DIRECTIONS - Copy the lines below, beginning with the one that contains "From stdpp Require" and continuing through the final line, exactly as written and with no other lines.

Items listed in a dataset
= = = =

(* ===== verification/QueueTests.v ===== *)
(** The test programs of the queues: base/tests/BlockingQueue_unittest.cc,
    base/tests/BoundedBlockingQueue_unittest.cc and
    base/tests/BlockingQueue_bench_test.cc.

    Each composes a queue, a CountDownLatch and threads: workers count the latch
    down and take elements until they find a stop element; main starts them,
    waits for the latch, puts the elements and one stop per worker, and joins.
    The two objects have a mutex each, so an operation is taken as what its code
    does from lock to unlock when its guard lets it pass ([section]), computed
    from the commands of Latch.v, BlockingQueue.v and BoundedBlockingQueue.v;
    those files prove that sections of an object do not overlap, and that a
    waiter whose guard has become false is woken up.  [TestQueue] is what the
    programs need of a queue, and both queues are instances.  What the programs
    print is left out, as are the delays that the benchmark counts. *)
From Stdlib Require Import ZArith Lia Ascii String.
From stdpp Require Import base tactics list relations.
From S2P Require Import Prelude CLib Monitor QueueEvents Latch BlockingQueue BoundedBlockingQueue.
From S2P Require Import Timestamp.

#[local] Open Scope Z_scope.

(** ** Critical sections as single steps *)

Inductive section_result (S E : Type) :=
| Blocked                        (* the guard makes the thread wait *)
| Fails                          (* an assert fails or the update is undefined *)
| Completes (s : S) (es : list E).
Arguments Blocked {S E}.
Arguments Fails {S E}.
Arguments Completes {S E} s es.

= = = =

SOLUTION FOR THIS PROBLEM -
From stdpp Require Import base tactics list relations.
From S2P Require Import Prelude CLib Monitor QueueEvents Latch BlockingQueue BoundedBlockingQueue.
From S2P Require Import Timestamp.

#[local] Open Scope Z_scope.

(** ** Critical sections as single steps *)

Inductive section_result (S E : Type) :=
| Blocked                        (* the guard makes the thread wait *)
| Fails                          (* an assert fails or the update is undefined *)
| Completes (s : S) (es : list E).
Arguments Blocked {S E}.
Arguments Fails {S E}.
Arguments Completes {S E} s es.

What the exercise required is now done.